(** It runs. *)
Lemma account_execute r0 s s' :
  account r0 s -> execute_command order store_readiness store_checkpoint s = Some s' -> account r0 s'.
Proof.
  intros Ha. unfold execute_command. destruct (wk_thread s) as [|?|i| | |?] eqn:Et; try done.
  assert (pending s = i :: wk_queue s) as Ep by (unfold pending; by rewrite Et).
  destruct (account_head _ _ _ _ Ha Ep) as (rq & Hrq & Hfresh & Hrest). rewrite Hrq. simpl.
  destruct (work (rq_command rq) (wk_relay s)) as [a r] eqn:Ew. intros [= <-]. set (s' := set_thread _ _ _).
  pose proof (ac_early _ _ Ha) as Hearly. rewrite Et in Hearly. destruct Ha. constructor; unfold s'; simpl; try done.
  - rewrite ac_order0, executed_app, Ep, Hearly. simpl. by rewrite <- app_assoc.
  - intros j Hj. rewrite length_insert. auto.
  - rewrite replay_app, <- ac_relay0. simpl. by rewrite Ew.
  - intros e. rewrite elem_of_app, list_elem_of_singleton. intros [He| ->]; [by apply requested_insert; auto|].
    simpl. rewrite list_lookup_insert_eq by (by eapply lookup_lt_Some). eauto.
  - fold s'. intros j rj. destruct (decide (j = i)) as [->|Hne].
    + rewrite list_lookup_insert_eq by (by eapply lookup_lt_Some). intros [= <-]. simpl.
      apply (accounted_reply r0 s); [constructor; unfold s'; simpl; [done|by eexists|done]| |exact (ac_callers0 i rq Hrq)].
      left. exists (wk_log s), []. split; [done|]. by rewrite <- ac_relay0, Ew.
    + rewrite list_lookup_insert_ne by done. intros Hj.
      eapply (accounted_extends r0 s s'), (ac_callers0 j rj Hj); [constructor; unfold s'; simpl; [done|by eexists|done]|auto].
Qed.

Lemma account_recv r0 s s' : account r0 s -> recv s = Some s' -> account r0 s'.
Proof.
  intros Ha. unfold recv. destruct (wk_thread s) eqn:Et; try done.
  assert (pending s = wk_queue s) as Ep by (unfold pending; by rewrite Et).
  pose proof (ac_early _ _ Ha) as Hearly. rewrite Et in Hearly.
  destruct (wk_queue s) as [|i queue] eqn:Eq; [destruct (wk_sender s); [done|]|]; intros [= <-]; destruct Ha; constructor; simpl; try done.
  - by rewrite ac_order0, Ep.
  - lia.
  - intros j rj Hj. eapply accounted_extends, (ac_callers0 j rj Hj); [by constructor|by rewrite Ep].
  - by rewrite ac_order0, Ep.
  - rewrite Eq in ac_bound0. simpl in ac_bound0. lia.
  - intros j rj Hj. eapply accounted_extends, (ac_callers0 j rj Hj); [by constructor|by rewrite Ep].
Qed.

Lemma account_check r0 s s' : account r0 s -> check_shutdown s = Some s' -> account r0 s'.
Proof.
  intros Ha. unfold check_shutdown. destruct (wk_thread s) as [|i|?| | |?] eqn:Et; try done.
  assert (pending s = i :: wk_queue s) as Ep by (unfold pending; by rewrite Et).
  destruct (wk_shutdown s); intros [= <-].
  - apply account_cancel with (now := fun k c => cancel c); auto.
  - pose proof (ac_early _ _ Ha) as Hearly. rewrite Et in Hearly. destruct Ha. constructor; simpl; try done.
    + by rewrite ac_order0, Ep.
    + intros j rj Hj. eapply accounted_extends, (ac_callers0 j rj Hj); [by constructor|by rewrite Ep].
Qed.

* _WHAT YOU NEED TO DO_: Sift the material for lines that include the word "recv", and copy each one.

* _RESPONSE BELOW_:
Lemma account_recv r0 s s' : account r0 s -> recv s = Some s' -> account r0 s'.
  intros Ha. unfold recv. destruct (wk_thread s) eqn:Et; try done.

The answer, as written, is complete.